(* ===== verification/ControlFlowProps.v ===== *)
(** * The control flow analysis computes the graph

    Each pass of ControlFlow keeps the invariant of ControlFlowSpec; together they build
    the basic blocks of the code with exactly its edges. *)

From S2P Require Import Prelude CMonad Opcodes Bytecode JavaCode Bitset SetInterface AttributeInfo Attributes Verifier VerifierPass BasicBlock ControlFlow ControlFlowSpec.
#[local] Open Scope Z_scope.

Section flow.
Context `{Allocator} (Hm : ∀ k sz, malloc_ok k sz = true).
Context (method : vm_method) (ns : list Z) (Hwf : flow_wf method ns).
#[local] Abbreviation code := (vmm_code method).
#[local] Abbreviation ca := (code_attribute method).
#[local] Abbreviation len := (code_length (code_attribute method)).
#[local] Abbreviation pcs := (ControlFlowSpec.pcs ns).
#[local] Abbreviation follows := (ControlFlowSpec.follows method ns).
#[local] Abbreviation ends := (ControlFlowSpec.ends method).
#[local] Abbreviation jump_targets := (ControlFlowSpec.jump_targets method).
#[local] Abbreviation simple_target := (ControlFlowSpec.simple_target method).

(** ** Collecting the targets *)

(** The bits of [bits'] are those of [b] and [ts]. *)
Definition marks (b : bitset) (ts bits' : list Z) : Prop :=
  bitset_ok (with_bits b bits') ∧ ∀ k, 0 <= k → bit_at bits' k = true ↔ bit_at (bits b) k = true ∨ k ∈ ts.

...

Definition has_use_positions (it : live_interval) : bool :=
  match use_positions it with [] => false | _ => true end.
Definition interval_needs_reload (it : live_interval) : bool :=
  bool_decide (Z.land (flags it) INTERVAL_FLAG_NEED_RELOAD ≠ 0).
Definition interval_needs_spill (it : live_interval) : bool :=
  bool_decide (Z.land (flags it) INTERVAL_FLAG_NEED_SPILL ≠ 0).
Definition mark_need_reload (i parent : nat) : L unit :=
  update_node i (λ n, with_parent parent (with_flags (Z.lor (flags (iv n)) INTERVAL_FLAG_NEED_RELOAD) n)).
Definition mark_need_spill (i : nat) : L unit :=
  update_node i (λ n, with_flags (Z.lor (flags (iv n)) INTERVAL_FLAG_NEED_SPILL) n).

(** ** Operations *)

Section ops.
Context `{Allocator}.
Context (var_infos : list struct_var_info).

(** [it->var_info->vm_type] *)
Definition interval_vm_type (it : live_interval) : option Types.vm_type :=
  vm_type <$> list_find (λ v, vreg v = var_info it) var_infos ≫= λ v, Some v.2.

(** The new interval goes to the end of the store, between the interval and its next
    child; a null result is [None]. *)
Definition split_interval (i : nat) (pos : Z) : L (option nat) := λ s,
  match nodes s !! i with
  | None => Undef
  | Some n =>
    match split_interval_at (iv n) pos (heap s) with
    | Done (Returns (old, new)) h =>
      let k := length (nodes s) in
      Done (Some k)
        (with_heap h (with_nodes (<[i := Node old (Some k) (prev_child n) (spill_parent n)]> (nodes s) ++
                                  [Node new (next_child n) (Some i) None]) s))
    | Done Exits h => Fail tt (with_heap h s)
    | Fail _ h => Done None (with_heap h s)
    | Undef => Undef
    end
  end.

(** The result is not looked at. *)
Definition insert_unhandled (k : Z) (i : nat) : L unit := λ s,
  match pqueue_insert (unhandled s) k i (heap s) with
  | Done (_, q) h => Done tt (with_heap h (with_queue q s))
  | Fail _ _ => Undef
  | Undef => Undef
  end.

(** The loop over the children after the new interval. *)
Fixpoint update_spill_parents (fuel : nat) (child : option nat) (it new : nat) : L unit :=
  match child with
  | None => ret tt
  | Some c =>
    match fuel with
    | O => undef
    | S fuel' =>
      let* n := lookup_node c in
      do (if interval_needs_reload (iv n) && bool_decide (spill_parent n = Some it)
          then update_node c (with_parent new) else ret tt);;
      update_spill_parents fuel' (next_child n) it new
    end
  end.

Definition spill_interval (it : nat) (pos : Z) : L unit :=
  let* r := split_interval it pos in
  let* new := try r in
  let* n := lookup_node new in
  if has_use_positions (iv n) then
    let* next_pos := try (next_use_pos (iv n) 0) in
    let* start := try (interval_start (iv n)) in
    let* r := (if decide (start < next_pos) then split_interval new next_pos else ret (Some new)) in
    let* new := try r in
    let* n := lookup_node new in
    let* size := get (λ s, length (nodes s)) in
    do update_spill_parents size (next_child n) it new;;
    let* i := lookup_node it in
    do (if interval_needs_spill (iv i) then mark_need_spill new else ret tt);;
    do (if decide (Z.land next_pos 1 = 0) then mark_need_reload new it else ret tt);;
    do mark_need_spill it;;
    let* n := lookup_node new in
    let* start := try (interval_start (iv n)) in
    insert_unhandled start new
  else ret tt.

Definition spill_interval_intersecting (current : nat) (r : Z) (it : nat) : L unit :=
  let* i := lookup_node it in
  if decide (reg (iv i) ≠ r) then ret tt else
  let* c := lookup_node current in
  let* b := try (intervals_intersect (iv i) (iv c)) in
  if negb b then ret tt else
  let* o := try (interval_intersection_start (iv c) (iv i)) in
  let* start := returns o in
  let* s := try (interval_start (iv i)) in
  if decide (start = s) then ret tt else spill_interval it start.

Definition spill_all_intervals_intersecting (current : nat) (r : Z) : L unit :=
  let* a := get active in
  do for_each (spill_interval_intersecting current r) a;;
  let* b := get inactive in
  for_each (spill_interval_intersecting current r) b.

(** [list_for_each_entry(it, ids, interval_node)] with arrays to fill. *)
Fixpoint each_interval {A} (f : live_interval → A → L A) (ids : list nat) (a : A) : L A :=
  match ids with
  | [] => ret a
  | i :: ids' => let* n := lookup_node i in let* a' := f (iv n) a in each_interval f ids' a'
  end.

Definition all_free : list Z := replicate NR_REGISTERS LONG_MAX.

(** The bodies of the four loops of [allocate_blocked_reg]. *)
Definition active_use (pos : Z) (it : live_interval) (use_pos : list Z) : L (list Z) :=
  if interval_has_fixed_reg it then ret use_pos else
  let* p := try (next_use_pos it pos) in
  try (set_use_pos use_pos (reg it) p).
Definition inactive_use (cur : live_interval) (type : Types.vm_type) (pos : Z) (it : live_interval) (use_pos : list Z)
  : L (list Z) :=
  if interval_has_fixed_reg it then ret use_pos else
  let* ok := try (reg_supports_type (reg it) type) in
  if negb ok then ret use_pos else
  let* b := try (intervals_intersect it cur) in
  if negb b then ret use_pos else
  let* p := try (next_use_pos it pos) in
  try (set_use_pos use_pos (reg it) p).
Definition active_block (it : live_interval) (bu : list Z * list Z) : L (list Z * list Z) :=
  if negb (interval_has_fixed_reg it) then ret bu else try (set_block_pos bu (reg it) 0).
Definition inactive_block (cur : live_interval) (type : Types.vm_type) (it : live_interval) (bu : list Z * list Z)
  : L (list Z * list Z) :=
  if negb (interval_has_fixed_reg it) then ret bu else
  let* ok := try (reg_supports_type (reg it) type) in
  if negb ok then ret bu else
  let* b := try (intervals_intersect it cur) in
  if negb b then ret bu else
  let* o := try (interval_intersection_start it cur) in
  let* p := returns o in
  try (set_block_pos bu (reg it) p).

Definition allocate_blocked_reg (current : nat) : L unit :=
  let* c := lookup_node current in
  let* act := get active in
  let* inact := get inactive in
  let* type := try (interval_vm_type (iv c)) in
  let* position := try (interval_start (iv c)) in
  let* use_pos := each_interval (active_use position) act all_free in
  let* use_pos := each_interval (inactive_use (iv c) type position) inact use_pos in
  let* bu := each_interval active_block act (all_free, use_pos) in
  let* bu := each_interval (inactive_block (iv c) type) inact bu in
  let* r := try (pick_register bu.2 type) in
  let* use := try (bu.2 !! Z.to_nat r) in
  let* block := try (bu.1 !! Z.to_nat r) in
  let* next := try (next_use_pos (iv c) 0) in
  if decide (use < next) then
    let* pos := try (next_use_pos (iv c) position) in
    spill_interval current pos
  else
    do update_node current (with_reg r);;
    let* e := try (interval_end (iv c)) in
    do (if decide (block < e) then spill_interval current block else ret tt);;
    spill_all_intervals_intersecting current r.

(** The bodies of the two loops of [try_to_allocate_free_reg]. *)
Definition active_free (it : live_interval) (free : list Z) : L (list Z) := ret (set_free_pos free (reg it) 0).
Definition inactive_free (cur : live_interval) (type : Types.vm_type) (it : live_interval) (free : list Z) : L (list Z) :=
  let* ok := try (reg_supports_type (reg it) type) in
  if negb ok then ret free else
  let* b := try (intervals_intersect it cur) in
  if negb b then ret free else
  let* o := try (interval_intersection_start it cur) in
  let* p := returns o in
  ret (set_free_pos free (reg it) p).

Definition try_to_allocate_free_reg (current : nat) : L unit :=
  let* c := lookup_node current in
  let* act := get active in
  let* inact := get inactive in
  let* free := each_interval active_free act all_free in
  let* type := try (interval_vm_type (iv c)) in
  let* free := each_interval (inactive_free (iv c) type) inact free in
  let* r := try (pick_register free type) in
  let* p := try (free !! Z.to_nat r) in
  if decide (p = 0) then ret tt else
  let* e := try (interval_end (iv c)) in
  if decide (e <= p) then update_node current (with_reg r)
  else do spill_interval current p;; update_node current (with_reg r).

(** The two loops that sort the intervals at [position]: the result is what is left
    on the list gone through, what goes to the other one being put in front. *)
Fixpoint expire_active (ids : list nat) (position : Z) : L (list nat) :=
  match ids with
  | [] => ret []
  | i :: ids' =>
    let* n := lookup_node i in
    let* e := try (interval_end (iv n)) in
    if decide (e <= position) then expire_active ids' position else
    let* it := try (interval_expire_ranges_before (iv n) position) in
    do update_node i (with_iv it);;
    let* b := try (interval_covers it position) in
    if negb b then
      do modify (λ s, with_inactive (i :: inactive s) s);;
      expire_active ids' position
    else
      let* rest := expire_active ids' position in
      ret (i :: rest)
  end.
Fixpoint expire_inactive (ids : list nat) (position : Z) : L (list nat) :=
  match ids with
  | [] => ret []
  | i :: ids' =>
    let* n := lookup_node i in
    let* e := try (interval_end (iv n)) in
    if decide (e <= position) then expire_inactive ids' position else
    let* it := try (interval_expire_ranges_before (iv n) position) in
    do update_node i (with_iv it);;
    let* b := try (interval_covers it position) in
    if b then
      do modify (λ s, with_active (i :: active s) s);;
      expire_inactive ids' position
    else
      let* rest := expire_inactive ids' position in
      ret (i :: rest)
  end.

--

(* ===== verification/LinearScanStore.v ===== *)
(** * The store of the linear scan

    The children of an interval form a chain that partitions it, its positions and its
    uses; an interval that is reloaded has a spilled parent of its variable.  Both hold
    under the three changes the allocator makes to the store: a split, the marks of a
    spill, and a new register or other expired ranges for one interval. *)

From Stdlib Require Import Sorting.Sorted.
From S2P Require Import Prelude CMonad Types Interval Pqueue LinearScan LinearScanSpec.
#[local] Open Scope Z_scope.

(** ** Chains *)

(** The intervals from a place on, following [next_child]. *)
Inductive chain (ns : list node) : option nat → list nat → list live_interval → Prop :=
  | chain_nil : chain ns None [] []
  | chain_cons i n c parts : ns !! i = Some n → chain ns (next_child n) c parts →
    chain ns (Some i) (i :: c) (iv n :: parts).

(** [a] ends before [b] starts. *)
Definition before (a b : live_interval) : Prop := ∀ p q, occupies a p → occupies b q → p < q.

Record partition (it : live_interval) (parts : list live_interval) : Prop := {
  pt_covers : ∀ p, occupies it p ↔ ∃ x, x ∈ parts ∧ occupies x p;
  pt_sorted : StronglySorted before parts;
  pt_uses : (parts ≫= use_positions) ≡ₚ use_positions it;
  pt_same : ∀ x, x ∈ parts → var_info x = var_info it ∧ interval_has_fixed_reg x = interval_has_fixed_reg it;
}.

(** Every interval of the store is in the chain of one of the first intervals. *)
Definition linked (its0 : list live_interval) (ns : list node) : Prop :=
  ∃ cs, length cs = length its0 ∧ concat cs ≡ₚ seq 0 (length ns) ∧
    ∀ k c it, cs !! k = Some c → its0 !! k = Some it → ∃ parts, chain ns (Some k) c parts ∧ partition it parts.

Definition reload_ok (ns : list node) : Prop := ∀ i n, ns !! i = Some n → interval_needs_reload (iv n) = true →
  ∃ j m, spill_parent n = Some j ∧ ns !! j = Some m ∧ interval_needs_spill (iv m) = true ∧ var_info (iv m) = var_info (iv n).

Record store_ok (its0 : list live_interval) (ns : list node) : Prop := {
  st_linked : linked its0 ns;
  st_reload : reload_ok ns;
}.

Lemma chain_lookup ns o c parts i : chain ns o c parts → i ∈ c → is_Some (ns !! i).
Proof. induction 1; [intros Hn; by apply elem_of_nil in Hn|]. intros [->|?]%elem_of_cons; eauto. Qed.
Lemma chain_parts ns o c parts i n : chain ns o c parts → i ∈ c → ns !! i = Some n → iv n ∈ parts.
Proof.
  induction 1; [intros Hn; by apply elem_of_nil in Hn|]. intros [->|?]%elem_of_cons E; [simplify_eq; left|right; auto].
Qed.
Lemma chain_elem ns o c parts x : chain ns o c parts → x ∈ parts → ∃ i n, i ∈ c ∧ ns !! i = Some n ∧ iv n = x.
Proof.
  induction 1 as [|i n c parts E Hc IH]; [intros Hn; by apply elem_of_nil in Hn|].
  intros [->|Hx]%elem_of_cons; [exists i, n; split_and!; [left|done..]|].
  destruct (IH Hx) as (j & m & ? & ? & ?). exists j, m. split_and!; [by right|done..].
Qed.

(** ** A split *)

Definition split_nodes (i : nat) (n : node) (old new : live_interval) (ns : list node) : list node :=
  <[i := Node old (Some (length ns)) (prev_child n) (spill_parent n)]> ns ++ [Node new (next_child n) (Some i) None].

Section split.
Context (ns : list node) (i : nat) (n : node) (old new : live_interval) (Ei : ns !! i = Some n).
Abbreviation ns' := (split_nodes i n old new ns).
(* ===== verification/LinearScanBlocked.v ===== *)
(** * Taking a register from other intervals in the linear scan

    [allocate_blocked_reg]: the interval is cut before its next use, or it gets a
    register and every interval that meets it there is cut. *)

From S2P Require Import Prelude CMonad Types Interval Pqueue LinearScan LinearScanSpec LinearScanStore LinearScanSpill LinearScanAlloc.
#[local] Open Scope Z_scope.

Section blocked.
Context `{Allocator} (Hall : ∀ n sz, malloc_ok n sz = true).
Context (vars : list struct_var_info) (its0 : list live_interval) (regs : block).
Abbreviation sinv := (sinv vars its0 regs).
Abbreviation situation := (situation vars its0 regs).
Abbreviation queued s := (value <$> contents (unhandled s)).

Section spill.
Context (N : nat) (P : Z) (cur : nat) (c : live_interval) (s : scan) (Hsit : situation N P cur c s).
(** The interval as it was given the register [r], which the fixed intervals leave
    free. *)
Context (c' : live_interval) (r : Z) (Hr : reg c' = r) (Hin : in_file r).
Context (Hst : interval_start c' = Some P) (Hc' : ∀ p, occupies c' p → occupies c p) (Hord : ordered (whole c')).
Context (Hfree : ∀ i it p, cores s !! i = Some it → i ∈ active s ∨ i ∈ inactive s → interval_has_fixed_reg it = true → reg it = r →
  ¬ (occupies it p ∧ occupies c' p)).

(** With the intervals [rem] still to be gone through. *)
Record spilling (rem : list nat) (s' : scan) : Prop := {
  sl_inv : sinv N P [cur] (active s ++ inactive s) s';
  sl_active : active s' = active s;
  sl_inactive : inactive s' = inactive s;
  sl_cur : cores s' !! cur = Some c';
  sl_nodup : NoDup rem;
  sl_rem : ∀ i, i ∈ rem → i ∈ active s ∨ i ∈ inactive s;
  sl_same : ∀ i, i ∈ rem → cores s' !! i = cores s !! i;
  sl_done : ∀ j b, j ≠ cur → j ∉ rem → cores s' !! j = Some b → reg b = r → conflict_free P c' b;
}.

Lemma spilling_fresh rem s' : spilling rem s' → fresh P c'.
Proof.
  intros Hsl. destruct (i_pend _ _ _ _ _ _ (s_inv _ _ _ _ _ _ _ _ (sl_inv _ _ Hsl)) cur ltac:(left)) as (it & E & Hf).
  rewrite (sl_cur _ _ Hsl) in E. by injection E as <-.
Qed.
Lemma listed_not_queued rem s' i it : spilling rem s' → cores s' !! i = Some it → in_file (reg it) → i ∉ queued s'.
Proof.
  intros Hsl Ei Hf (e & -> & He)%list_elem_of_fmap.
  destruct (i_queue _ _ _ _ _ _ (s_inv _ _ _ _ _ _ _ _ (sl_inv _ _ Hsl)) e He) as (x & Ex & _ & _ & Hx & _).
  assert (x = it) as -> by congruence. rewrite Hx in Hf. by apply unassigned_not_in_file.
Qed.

▶ **Problem**
The answer must consist of every line in the records above that contains the word "through".

▶ **Answer to this exercise**
    on the list gone through, what goes to the other one being put in front. *)
(** With the intervals [rem] still to be gone through. *)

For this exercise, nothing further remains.